=== Records shown ===

(** One turn of the inner loop, the filter as one test. *)
Lemma for_gen_yield_b r rest results count tr :
  for_gen (R:=R) (GenYield r rest) (results, count) (search_hit cap query) tr =
  if count >=? cap then (Normal (results, count), tr)
  else if acceptable_b r
       then for_gen rest (results ++ [item_of query r], count + 1) (search_hit cap query) tr
       else for_gen rest (results, count) (search_hit cap query) tr.
Proof.
  rewrite for_gen_yield. unfold acceptable_b.
  destruct (count >=? cap); [reflexivity|].
  destruct (any _ block_list); [reflexivity|].
  destruct (Str.truthy _ && Str.truthy _); reflexivity.
Qed.

Lemma kept_nonpositive room hits : room <= 0 -> kept room hits = [].
Proof.
  intros H. unfold kept. replace (Z.to_nat room) with O by lia. reflexivity.
Qed.

Lemma kept_cons_accept room r hits :
  0 < room -> acceptable_b r = true ->
  kept room (r :: hits) = r :: kept (room - 1) hits.
Proof.
  intros Hroom Hr. unfold kept. cbn [List.filter]. rewrite Hr.
  replace (Z.to_nat room) with (S (Z.to_nat (room - 1))) by lia. reflexivity.
Qed.

Lemma kept_cons_reject room r hits :
  acceptable_b r = false -> kept room (r :: hits) = kept room hits.
Proof. intros Hr. unfold kept. cbn [List.filter]. now rewrite Hr. Qed.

===

Work instructions: Everything from the line with "rewrite for_gen_yield. unfold acceptable_b." through the end of the listing, both ends included, needs to be transcribed exactly, with no other lines.

Exercise output:
  rewrite for_gen_yield. unfold acceptable_b.
  destruct (count >=? cap); [reflexivity|].
  destruct (any _ block_list); [reflexivity|].
  destruct (Str.truthy _ && Str.truthy _); reflexivity.
Qed.

Lemma kept_nonpositive room hits : room <= 0 -> kept room hits = [].
Proof.
  intros H. unfold kept. replace (Z.to_nat room) with O by lia. reflexivity.
Qed.

Lemma kept_cons_accept room r hits :
  0 < room -> acceptable_b r = true ->
  kept room (r :: hits) = r :: kept (room - 1) hits.
Proof.
  intros Hroom Hr. unfold kept. cbn [List.filter]. rewrite Hr.
  replace (Z.to_nat room) with (S (Z.to_nat (room - 1))) by lia. reflexivity.
Qed.

Lemma kept_cons_reject room r hits :
  acceptable_b r = false -> kept room (r :: hits) = kept room hits.
Proof. intros Hr. unfold kept. cbn [List.filter]. now rewrite Hr. Qed.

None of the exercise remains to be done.